Lemma bracket_end_inside m : balanced m -> forall fuel i d l tail,
  at_ l i (m ++ tail) -> (length (m ++ tail) <= fuel)%nat ->
  exists fuel', (length tail <= fuel')%nat /\ bracket_end fuel i (S d) l = bracket_end fuel' (i + length m) (S d) l.
Proof.
  intros H. induction H as [|b m Hq Ho Hc _ IH|s m Hs _ IH|o m1 c m2 Ho Hc _ IH1 _ IH2]; intros fuel i d l tail Hat Hf.
  - exists fuel. simpl in *. by rewrite Nat.add_0_r.
  - destruct fuel as [|fuel]; [simpl in Hf; lia|]. simpl in Hat, Hf.
    destruct (IH fuel (S i) d l tail (at_next _ _ _ _ Hat)) as (f' & F1 & F2); [lia|]. exists f'. split; [done|].
    cbn [bracket_end]. rewrite (at_lookup _ _ _ _ Hat), Ho, Hc. apply Z.eqb_neq in Hq as ->.
    rewrite F2. simpl. f_equal. lia.
  - rewrite <- (assoc_L (++)) in Hat, Hf. destruct (string_text_head s Hs) as [cs ->].
    destruct fuel as [|fuel]; [simpl in Hf; lia|].
    destruct (IH fuel (i + length (QUOTE :: cs))%nat d l tail (at_skip _ _ _ _ Hat)) as (f' & F1 & F2).
    { rewrite length_app in Hf. simpl in Hf. lia. }
    exists f'. split; [done|]. pose proof (scan_string l i _ _ Hs Hat) as Hend. simpl in Hat.
    cbn [bracket_end]. rewrite (at_lookup _ _ _ _ Hat). change (QUOTE =? QUOTE) with true. cbn iota.
    rewrite Hend. cbn [mbind option_bind]. rewrite F2. rewrite length_app. f_equal. lia.
  - destruct fuel as [|fuel]; [simpl in Hf; lia|]. simpl in Hat, Hf. destruct (opens_other o Ho) as (Oq & _ & _ & _).
    destruct (closes_other c Hc) as (Cq & Co & _).
    rewrite <- (assoc_L (++)) in Hat, Hf. simpl in Hat, Hf.
    destruct (IH1 fuel (S i) (S d) l (c :: m2 ++ tail) (at_next _ _ _ _ Hat)) as (f1 & F1 & F2); [lia|].
    destruct f1 as [|f1]; [simpl in F1; lia|]. pose proof (at_skip _ _ _ _ (at_next _ _ _ _ Hat)) as Hat2.
    destruct (IH2 f1 (S (S i + length m1)) d l tail (at_next _ _ _ _ Hat2)) as (f2 & G1 & G2); [simpl in F1; lia|].
    exists f2. split; [done|]. cbn [bracket_end]. rewrite (at_lookup _ _ _ _ Hat), Oq, Ho, F2. cbn [bracket_end].
    rewrite (at_lookup _ _ _ _ Hat2), Cq, Co, Hc. cbn [pred Nat.eqb]. rewrite G2. f_equal. simpl. rewrite length_app.
    simpl. lia.
Qed.

Lemma scalar_end_at v : forall fuel i l b rest,
  at_ l i (v ++ b :: rest) -> Forall (fun b => delimits b = false) v -> delimits b = true -> (length v < fuel)%nat ->
  scalar_end fuel i l = (i + length v)%nat.
Proof.
  induction v as [|x v IH]; intros fuel i l b rest Hat Hv Hb Hf; destruct fuel as [|fuel]; simpl in Hf; try lia;
    simpl in Hat; cbn [scalar_end]; rewrite (at_lookup _ _ _ _ Hat).
  - fold (delimits b). rewrite Hb. simpl. lia.
  - apply Forall_cons in Hv as [Hx Hv]. fold (delimits x). rewrite Hx.
    rewrite (IH fuel (S i) l b rest (at_next _ _ _ _ Hat)) by (done || lia). simpl. lia.
Qed.

Lemma value_text_head v : value_text v -> exists b v', v = b :: v' /\ is_ascii_whitespace b = false.
Proof.
  intros [s (cs & _ & ->)|o m c Ho _ _|b l _ _ Hl]; [by do 2 eexists|do 2 eexists; split; [done|by apply opens_other]|].
  do 2 eexists. split; [done|]. apply Forall_cons in Hl as [Hb _]. unfold delimits in Hb.
  by apply orb_false_iff in Hb as [_ Hb].
Qed.

Lemma scan_value l start ws v b rest :
  at_ l start (ws ++ v ++ b :: rest) -> spaces ws -> value_text v -> delimits b = true ->
  scan_json_value_end l start = Some (start + length ws + length v)%nat.
Proof.
  intros Hat Hws Hv Hb. unfold scan_json_value_end. destruct (value_text_head v Hv) as (x & v' & Ev & Hx).
  pose proof Hat as Hskip. rewrite Ev in Hskip. simpl in Hskip.
  rewrite (skip_ws_at _ _ _ _ _ Hskip Hws Hx). set (i := (start + length ws)%nat).
  apply at_skip in Hat. fold i in Hat. pose proof Hat as Hhead. rewrite Ev in Hhead. simpl in Hhead.
  rewrite (at_lookup _ _ _ _ Hhead). cbn [mbind option_bind].
  pose proof (at_bound _ _ _ Hat) as Hlen. rewrite length_app in Hlen. simpl in Hlen.
  destruct Hv as [s Hs|o m c Ho Hc Hm|y w Hq Ho Hall].
  - destruct (string_text_head s Hs) as [cs ->]. simplify_eq/=. exact (scan_string l i _ _ Hs Hat).
  - simplify_eq/=. destruct (opens_other x Ho) as (-> & _). rewrite Ho.
    destruct (length l) as [|f] eqn:El; [lia|]. cbn [bracket_end]. rewrite (at_lookup _ _ _ _ Hhead), Ho.
    destruct (opens_other x Ho) as (-> & _). apply at_next in Hhead as Hin. rewrite <- (assoc_L (++)) in Hin.
    rewrite length_app in Hlen. simpl in Hlen.
    destruct (bracket_end_inside m Hm f (S i) 0 l ([c] ++ b :: rest) Hin) as (f' & F1 & ->).
    { rewrite !length_app. simpl. lia. }
    destruct f' as [|f']; [simpl in F1; lia|]. apply at_skip in Hin. cbn [bracket_end].
    rewrite (at_lookup _ _ _ _ Hin), Hc. destruct (closes_other c Hc) as (-> & -> & _). cbn [pred Nat.eqb].
    f_equal. rewrite length_app. simpl. lia.
  - simplify_eq/=. apply Z.eqb_neq in Hq as ->. rewrite Ho.
    rewrite (scalar_end_at (x :: v') (length l) i l b rest Hat Hall Hb) by (simpl; lia).
    rewrite (proj2 (Nat.eqb_neq _ _)) by (simpl; lia). done.
Qed.

(** ** Members *)

Definition span (i : nat) (m : Member) : nat * nat :=
  let start := (i + length (m_before m))%nat in (start, (start + length (body m))%nat).

Fixpoint usage_spans (i : nat) (ms : list Member) : list (nat * nat) :=
  match ms with
  | [] => []
  | m :: ms => (if is_usage m then [span i m] else []) ++ usage_spans (i + length (member_text m) + 1) ms
  end.

(** One usage member is found, none is nothing found, a second one is declined. *)
Definition verdict (found : list (nat * nat)) : option (option (nat * nat)) :=
  match found with [] => Some None | [r] => Some (Some r) | _ => None end.

Lemma space_other b : is_ascii_whitespace b = true ->
  (b =? QUOTE) = false /\ opens b = false /\ closes b = false /\ (b =? COMMA) = false.
Proof.
  unfold is_ascii_whitespace. rewrite !orb_true_iff, !Z.eqb_eq. by intros [[[[-> | ->] | ->] | ->] | ->].
Qed.

Lemma scan_spaces ws : forall fuel i r e l tail,
  at_ l i (ws ++ tail) -> spaces ws -> (length (ws ++ tail) <= fuel)%nat ->
  exists fuel', (length tail <= fuel')%nat /\ scan_members fuel i 0 r e l = scan_members fuel' (i + length ws) 0 r e l.
Proof.
  induction ws as [|b ws IH]; intros fuel i r e l tail Hat Hws Hf.
  { exists fuel. simpl in *. by rewrite Nat.add_0_r. }
  apply Forall_cons in Hws as [Hb Hws]. destruct fuel as [|fuel]; [simpl in Hf; lia|]. simpl in Hat, Hf.
  destruct (IH fuel (S i) r e l tail (at_next _ _ _ _ Hat) Hws) as (f' & F1 & F2); [lia|]. exists f'. split; [done|].
  cbn [scan_members]. rewrite (at_lookup _ _ _ _ Hat). destruct (space_other b Hb) as (-> & -> & -> & ->). rewrite F2.
  simpl. f_equal. lia.
Qed.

WHAT YOU ARE ASKED TO DO: Start with the line above that contains "rewrite <- (assoc_L (++)) in Hat, Hf. simpl" and stop after the line that contains "simpl in Hat;". Output those lines exactly, and only those.

ANSWER SECTION:
    rewrite <- (assoc_L (++)) in Hat, Hf. simpl in Hat, Hf.
    destruct (IH1 fuel (S i) (S d) l (c :: m2 ++ tail) (at_next _ _ _ _ Hat)) as (f1 & F1 & F2); [lia|].
    destruct f1 as [|f1]; [simpl in F1; lia|]. pose proof (at_skip _ _ _ _ (at_next _ _ _ _ Hat)) as Hat2.
    destruct (IH2 f1 (S (S i + length m1)) d l tail (at_next _ _ _ _ Hat2)) as (f2 & G1 & G2); [simpl in F1; lia|].
    exists f2. split; [done|]. cbn [bracket_end]. rewrite (at_lookup _ _ _ _ Hat), Oq, Ho, F2. cbn [bracket_end].
    rewrite (at_lookup _ _ _ _ Hat2), Cq, Co, Hc. cbn [pred Nat.eqb]. rewrite G2. f_equal. simpl. rewrite length_app.
    simpl. lia.
Qed.

Lemma scalar_end_at v : forall fuel i l b rest,
  at_ l i (v ++ b :: rest) -> Forall (fun b => delimits b = false) v -> delimits b = true -> (length v < fuel)%nat ->
  scalar_end fuel i l = (i + length v)%nat.
Proof.
  induction v as [|x v IH]; intros fuel i l b rest Hat Hv Hb Hf; destruct fuel as [|fuel]; simpl in Hf; try lia;
    simpl in Hat; cbn [scalar_end]; rewrite (at_lookup _ _ _ _ Hat).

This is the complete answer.